MicroRNA: a novel biomarker and therapeutic target to combat autophagy in diabetic nephropathy.

Abstract

Diabetic kidney disease (DKD) is a leading cause of end-stage renal disease worldwide and is associated with increased morbidity and mortality in patients with both type 1 and type 2 diabetes. Early treatment of DKD can prevent or slow its progression. Some studies suggest that traditional risk factors such as albuminuria do not effectively predict DKD progression, and other predictors have yet to be characterized and validated. Therefore, there is an urgent need to identify sensitive and easily detectable biomarkers to monitor the decline in renal function.

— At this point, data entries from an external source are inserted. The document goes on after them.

(* ===== verification/RemoteLogSpec.v ===== *)
(** The blocks of DataFlash_MAVLink: the linked lists are lists, and every block
    is in exactly one of them. *)
From S2P Require Import Prelude LogWriter RemoteLog.
Import RemoteLog.

(** * Linked lists *)

(** From [p] on, the [next] pointers lead through the blocks of [l] to null. *)
Fixpoint chain (h : heap) (p : option nat) (l : list nat) : Prop :=
  match l with
  | [] => p = None
  | i :: l => p = Some i /\ exists b, h !! i = Some b /\ chain h (next b) l
  end.

Record queue_rep (h : heap) (q : dm_block_queue) (l : list nat) : Prop := {
  qr_chain : chain h (oldest q) l;
  qr_last : youngest q = last l
}.

(** What a block holds: its number and its data. *)
Definition info (h : heap) : list (Z * list Z) := (fun b => (seqno b, buf b)) <$> h.

Lemma info_lookup h i b : h !! i = Some b -> info h !! i = Some (seqno b, buf b).
Proof. intros H. unfold info. by rewrite list_lookup_fmap, H. Qed.

Lemma info_lookup_inv h i q d : info h !! i = Some (q, d) ->
  exists b, h !! i = Some b /\ seqno b = q /\ buf b = d.
Proof.
  unfold info. rewrite list_lookup_fmap. destruct (h !! i) as [b|]; [|done].
  intros [= <- <-]. by exists b.
Qed.

Lemma info_insert h i b b' : h !! i = Some b -> seqno b' = seqno b -> buf b' = buf b ->
  info (<[i := b']> h) = info h.
Proof.
  intros H Hs Hb. unfold info. rewrite list_fmap_insert, list_insert_id; [done|].
  rewrite list_lookup_fmap, H. simpl. by rewrite Hs, Hb.
Qed.

Lemma length_info h : length (info h) = length h.
Proof. apply length_fmap. Qed.

Lemma chain_agree h h' p l : chain h p l ->
  (forall i, i ∈ l -> h' !! i = h !! i) -> chain h' p l.
Proof.
  revert p. induction l as [|i l IH]; intros p; simpl; [done|].
  intros (-> & b & Hb & Hc) Ha. split; [done|]. exists b.
  split; [rewrite Ha by apply list_elem_of_here; done|].
  apply IH; [done|]. intros j Hj. apply Ha. by apply list_elem_of_further.
Qed.

Lemma chain_insert_ne h i b p l : chain h p l -> i ∉ l -> chain (<[i := b]> h) p l.
Proof.
  intros Hc Hi. apply (chain_agree h); [done|]. intros j Hj.
  apply list_lookup_insert_ne. congruence.
Qed.

(** Updating a block without touching its pointer. *)
Lemma chain_insert_next h i b b' p l : chain h p l -> h !! i = Some b ->
  next b' = next b -> chain (<[i := b']> h) p l.
Proof.
  intros Hc Hi Hn. revert p Hc. induction l as [|j l IH]; intros p; simpl; [done|].
  intros (-> & bj & Hj & Hc). split; [done|]. destruct (decide (j = i)) as [->|Hne].
  - exists b'. rewrite list_lookup_insert_eq by by eapply lookup_lt_Some.
    split; [done|]. rewrite Hn. assert (b = bj) as -> by congruence. by apply IH.
  - exists bj. rewrite list_lookup_insert_ne by done. split; [done|]. by apply IH.
Qed.

Lemma chain_elem h p l i : chain h p l -> i ∈ l -> (i < length h)%nat.
Proof.
  revert p. induction l as [|j l IH]; intros p; simpl; [by intros _ []%elem_of_nil|].
  intros (_ & b & Hb & Hc) [->|Hi]%elem_of_cons; [by eapply lookup_lt_Some|by eapply IH].
Qed.

(** The pointer of a block of a list is changed to [x]: its tail is replaced. *)
Lemma chain_link h p l y r b x l2 : chain h p (l ++ y :: r) -> NoDup (l ++ [y]) ->
  h !! y = Some b -> chain h x l2 -> y ∉ l2 ->
  chain (<[y := set_next x b]> h) p (l ++ y :: l2).
Proof.
  revert p. induction l as [|i l IH]; intros p; simpl.
  - intros (-> & _) _ Hy Hx Hn. split; [done|]. exists (set_next x b).
    rewrite list_lookup_insert_eq by by eapply lookup_lt_Some.
    split; [done|]. simpl. by apply chain_insert_ne.
  - intros (-> & bi & Hi & Hc) [Hni Hnd]%NoDup_cons Hy Hx Hn. split; [done|].
    exists bi. rewrite list_lookup_insert_ne; [|intros ->; apply Hni; set_solver].
    split; [done|]. by apply IH.
Qed.

Lemma chain_app_inv h p l1 l2 : chain h p (l1 ++ l2) -> exists x, chain h x l2 /\
  (l1 = [] -> x = p) /\ (forall l i, l1 = l ++ [i] -> exists b, h !! i = Some b /\ next b = x).
Proof.
  revert p. induction l1 as [|i l1 IH]; intros p; simpl.
  { intros Hc. exists p. split; [done|]. split; [done|]. by intros [] ?. }
  intros (-> & b & Hb & Hc). destruct (IH _ Hc) as (x & Hx & Hnil & Hsnoc).
  exists x. split; [done|]. split; [done|]. intros [|j l] k [= <- ->].
  - exists b. by rewrite Hnil.
  - by eapply Hsnoc.
Qed.

Lemma chain_length h p l : chain h p l -> NoDup l -> (length l <= length h)%nat.
Proof.
  intros Hc Hnd. pose proof (length_seq (length h) 0) as Hseq. rewrite <- Hseq.
  apply submseteq_length, NoDup_submseteq; [done|].
  intros i Hi. apply elem_of_seq. pose proof (chain_elem h p l i Hc Hi). lia.
Qed.

(** ** Queues *)

(** A queue operation touches only the blocks it is given, and no contents. *)
Definition same_outside (l : list nat) (h h' : heap) : Prop :=
  info h' = info h /\ forall i, i ∉ l -> h' !! i = h !! i.

Lemma same_outside_length l h h' : same_outside l h h' -> length h' = length h.
Proof. intros [H _]. rewrite <- (length_info h'), H. apply length_info. Qed.

Lemma enqueue_block_spec h q l i b : queue_rep h q l -> NoDup l -> i ∉ l ->
  h !! i = Some b -> next b = None ->
  exists h' q', enqueue_block q i h = Some (h', q') /\ queue_rep h' q' (l ++ [i]) /\
    sent_count q' = sent_count q /\ same_outside l h h'.
Proof.
  intros [Hc Hl] Hnd Hi Hb Hn. unfold enqueue_block. rewrite Hl.
  destruct (last l) as [y|] eqn:Ey.
  - apply last_Some in Ey as [l0 ->].
    destruct (chain_app_inv _ _ _ _ Hc) as (x & (-> & yb & Hy & _) & _).
    assert (y <> i) by set_solver.
    unfold update. rewrite Hy. cbn [mbind option_bind].
    do 2 eexists. split; [done|]. split; [|split; [done|]].
    + split; simpl; [|by rewrite last_snoc]. rewrite <- app_assoc.
      apply (chain_link h (oldest q) l0 y []); try done; [|set_solver].
      simpl. split; [done|]. exists b. by rewrite Hn.
    + split; [by eapply info_insert|]. intros j Hj.
      apply list_lookup_insert_ne. set_solver.
  - apply last_None in Ey as ->. do 2 eexists. split; [done|].
    split; [|split; [done|split; done]]. split; [|done]. simpl.
    split; [done|]. exists b. by rewrite Hn.
Qed.

Lemma find_seqno_spec h s l p fuel prev : chain h p l -> (length l < fuel)%nat ->
  (find_seqno fuel h s prev p = Some None /\
   forall i b, i ∈ l -> h !! i = Some b -> seqno b <> s) \/
  exists l1 i l2 b, l = l1 ++ i :: l2 /\ h !! i = Some b /\ seqno b = s /\
    (forall j bj, j ∈ l1 -> h !! j = Some bj -> seqno bj <> s) /\
    find_seqno fuel h s prev p =
      Some (Some (match last l1 with Some j => Some j | None => prev end, i)).
Proof.
  revert p fuel prev. induction l as [|i l IH]; intros p fuel prev; simpl.
  { intros -> Hf. left. split; [by destruct fuel|]. by intros i b []%elem_of_nil. }
  intros (-> & b & Hb & Hc) Hf. destruct fuel as [|fuel]; [lia|]. cbn [find_seqno].
  rewrite Hb. cbn [mbind option_bind]. destruct (Z.eqb_spec (seqno b) s) as [E|E].
  { right. exists [], i, l, b. repeat split; try done. by intros j bj []%elem_of_nil. }
  destruct (IH (next b) fuel (Some i) Hc) as [[-> Hno]|(l1 & j & l2 & bj & -> & Hj & Hs & Hno & ->)];
    [lia|left|right].
  - split; [done|]. intros j bj [->|Hj]%elem_of_cons Hbj; [congruence|by eapply Hno].
  - exists (i :: l1), j, l2, bj. split; [done|]. split; [done|]. split; [done|].
    split.
    { intros k bk [->|Hk]%elem_of_cons Hbk; [congruence|by eapply Hno]. }
    destruct l1 as [|k l1]; [done|]. rewrite last_cons_cons.
    by destruct (last (k :: l1)) eqn:El; [|apply last_None in El].
Qed.

Lemma dequeue_seqno_spec h q l s : queue_rep h q l -> NoDup l ->
  (dequeue_seqno q s h = Some (None, h, q) /\
   forall i b, i ∈ l -> h !! i = Some b -> seqno b <> s) \/
  exists l1 i l2 b h' q', l = l1 ++ i :: l2 /\ h !! i = Some b /\ seqno b = s /\
    (forall j bj, j ∈ l1 -> h !! j = Some bj -> seqno bj <> s) /\
    dequeue_seqno q s h = Some (Some i, h', q') /\ queue_rep h' q' (l1 ++ l2) /\
    (exists b', h' !! i = Some b' /\ next b' = None) /\ same_outside l h h'.
Proof.
  intros [Hc Hl] Hnd. unfold dequeue_seqno.
  pose proof (chain_length h _ l Hc Hnd) as Hlen.
  destruct (find_seqno_spec h s l (oldest q) (S (length h)) None Hc)
    as [[-> Hno]|(l1 & i & l2 & b & -> & Hb & Hs & Hno & ->)]; [lia|by left|right].
  exists l1, i, l2, b. cbn [mbind option_bind].
  pose proof Hnd as (Hnd1 & Hd & [Hi2 Hnd2]%NoDup_cons)%NoDup_app.
  assert (Hi1 : i ∉ l1) by (intros Hi1; by apply (Hd i Hi1), list_elem_of_here).
  destruct (chain_app_inv _ _ _ _ Hc) as (x & (-> & b0 & Hb0 & Hc2) & Hnil & Hsnoc).
  assert (b0 = b) as -> by congruence. clear Hb0.
  destruct (last l1) as [p|] eqn:Ep.
  - apply last_Some in Ep as [l0 ->].
    destruct (Hsnoc l0 p) as (pb & Hp & _); [done|].
    assert (p <> i) by set_solver.
    rewrite Hb. cbn [mbind option_bind]. unfold update. rewrite Hp.
    cbn [mbind option_bind]. rewrite list_lookup_insert_ne, Hb by done.
    cbn [mbind option_bind]. do 2 eexists.
    split; [done|]. split; [done|]. split; [done|]. split; [done|]. split; [done|].
    assert (Hc' : chain (<[p := set_next (next b) pb]> h) (oldest q) ((l0 ++ [p]) ++ l2)).
    { rewrite <- app_assoc. rewrite <- app_assoc in Hc.
      apply (chain_link h (oldest q) l0 p (i :: l2)); try done.
      intros Hp2. apply (Hd p); set_solver. }
    split; [|split].
    + split; simpl.
      * apply chain_insert_ne; [|set_solver]. by destruct (bool_decide _).
      * rewrite Hl, last_app, last_cons. destruct (last l2) as [z|] eqn:Ez.
        -- rewrite bool_decide_eq_false_2; [simpl|].
           { by rewrite Hl, !last_app, last_cons, Ez. }
           intros [= ->]. apply Hi2. apply last_Some in Ez as [? ->]. set_solver.
        -- apply last_None in Ez as ->. rewrite bool_decide_eq_true_2 by done.
           simpl. by rewrite app_nil_r, last_snoc.
    + eexists. rewrite list_lookup_insert_eq; [done|].
      rewrite length_insert. by eapply lookup_lt_Some.
    + split.
      * erewrite info_insert; [by eapply info_insert|by rewrite list_lookup_insert_ne|done|done].
      * intros j Hj. rewrite !list_lookup_insert_ne by set_solver. done.
  - apply last_None in Ep as ->. specialize (Hnil eq_refl).
    rewrite Hb. cbn [mbind option_bind]. simpl in Hl. rewrite Hl, <- Hnil.
    assert (Hupd : same_outside (i :: l2) h (<[i := set_next None b]> h)).
    { split; [by eapply info_insert|]. intros j Hj.
      apply list_lookup_insert_ne. set_solver. }
    assert (Hself : exists b', <[i := set_next None b]> h !! i = Some b' /\ next b' = None).
    { eexists. rewrite list_lookup_insert_eq by by eapply lookup_lt_Some. done. }
    unfold update.
    destruct l2 as [|k l2].
    + rewrite bool_decide_eq_true_2 by done. cbn [mbind option_bind]. rewrite Hb.
      cbn [mbind option_bind]. do 2 eexists. repeat (split; [done|]). done.
    + rewrite last_cons_cons. rewrite bool_decide_eq_false_2.
      2:{ intros Hk. apply last_Some in Hk as [l' Hk]. apply Hi2. rewrite Hk. set_solver. }
      cbn [mbind option_bind]. rewrite Hb. cbn [mbind option_bind]. do 2 eexists.
      repeat (split; [done|]). split; [|done].
      split; [by apply chain_insert_ne|]. done.
Qed.

Lemma stack_size_spec h l p fuel n : chain h p l -> (length l < fuel)%nat ->
  0 <= n -> n + zlen l < 256 -> stack_size fuel h p n = Some (n + zlen l).
Proof.
  revert p fuel n. induction l as [|i l IH]; intros p fuel n; simpl.
  { intros -> Hf Hn Hl. destruct fuel; simpl; f_equal; lia. }
  intros (-> & b & Hb & Hc) Hf Hn Hl. destruct fuel as [|fuel]; [lia|]. simpl.
  rewrite Hb. cbn [mbind option_bind]. rewrite u8_small by lia.
  rewrite IH by (done || lia). f_equal. lia.
Qed.

(** * The pool *)

(** The blocks of each queue, in order. *)
Abbreviation queues := (qid -> list nat).

Definition upd (q : qid) (l : list nat) (L : queues) : queues := fun q' =>
  match q, q' with
  | QSent, QSent | QPending, QPending | QRetry, QRetry => l
  | _, _ => L q'
  end.

Lemma upd_eq q l L : upd q l L q = l.
Proof. by destruct q. Qed.
Lemma upd_ne q q' l L : q <> q' -> upd q l L q' = L q'.
Proof. by destruct q, q'. Qed.

#[global] Instance qid_eq_dec : EqDecision qid.
Proof. solve_decision. Defined.

Lemma get_set_eq q h x p : get_queue q (set_queue q h x p) = x.
Proof. by destruct q. Qed.
Lemma get_set_ne q q' h x p : q <> q' -> get_queue q' (set_queue q h x p) = get_queue q' p.
Proof. by destruct q, q'. Qed.

Definition all_blocks (fl : list nat) (L : queues) (xs : list nat) : list nat :=
  fl ++ L QSent ++ L QPending ++ L QRetry ++ xs.

(** The pool holds the free stack [fl], the queues [L] and the loose blocks
    [xs]: every block once. *)
Record rep (p : pool) (fl : list nat) (L : queues) (xs : list nat) : Prop := {
  rp_free : chain (_blocks p) (_blocks_free p) fl;
  rp_queue : forall q, queue_rep (_blocks p) (get_queue q p) (L q);
  rp_loose : forall i, i ∈ xs -> exists b, _blocks p !! i = Some b /\ next b = None;
  rp_all : all_blocks fl L xs ≡ₚ seq 0 (length (_blocks p));
  rp_size : zlen (_blocks p) = _blockcount p;
  rp_count : 8 <= _blockcount p <= 32;
  rp_free_count : _blockcount_free p = zlen fl;
  rp_data : forall i b, _blocks p !! i = Some b -> zlen (buf b) = DATA_LEN
}.

(** Permutations by counting. *)
Ltac perm_count x :=
  rewrite (Permutation_count_occ Nat.eq_dec); intros x;
  repeat match goal with
  | H : _ ≡ₚ _ |- _ =>
    rewrite (Permutation_count_occ Nat.eq_dec) in H; specialize (H x); revert H
  end;
  unfold all_blocks; simpl; rewrite ?count_occ_app; simpl;
  rewrite ?count_occ_app; simpl; rewrite ?count_occ_app; simpl;
  repeat case_match; lia.

Section rep.
Context {p : pool} {fl : list nat} {L : queues} {xs : list nat} (R : rep p fl L xs).

Lemma rep_nodup : NoDup (all_blocks fl L xs).
Proof. rewrite (rp_all _ _ _ _ R). apply NoDup_seq. Qed.

Lemma rep_apart q i : i ∈ L q ->
  i ∉ fl /\ i ∉ xs /\ forall q', q' <> q -> i ∉ L q'.
Proof.
  intros Hi. pose proof rep_nodup as Hnd. unfold all_blocks in Hnd.
  rewrite !NoDup_app in Hnd. destruct Hnd as (Hf & Hf1 & Hs & Hs1 & Hp & Hp1 & Hr & Hr1 & Hx).
  split; [|split].
  - intros Hfl. apply (Hf1 i Hfl). destruct q; set_solver.
  - intros Hxs. destruct q; [apply (Hs1 i)|apply (Hp1 i)|apply (Hr1 i)]; set_solver.
  - intros q' Hne Hq'. destruct q, q'; try done;
      [apply (Hs1 i)|apply (Hs1 i)|apply (Hs1 i)|apply (Hp1 i)|apply (Hs1 i)|apply (Hp1 i)];
      set_solver.
Qed.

MicroRNAs (miRNAs) have recently emerged as important regulators that are ubiquitous in human tissues and bodily fluids, numerous diseases, including early DKD. Recent developments have revealed that miRNAs-mediated post-transcriptional regulation of gene expression represents an integral part of the autophagy regulatory network. In this review, we explored the utility of miRNAs as biomarkers for the early detection and progression of DKD. We also examined some of the molecular mechanisms by which miRNAs manipulate the autophagic machinery to maintain cellular homeostasis during DKD. A better understanding of the interaction between miRNAs and autophagy may ultimately benefit future DKD diagnosis and therapy.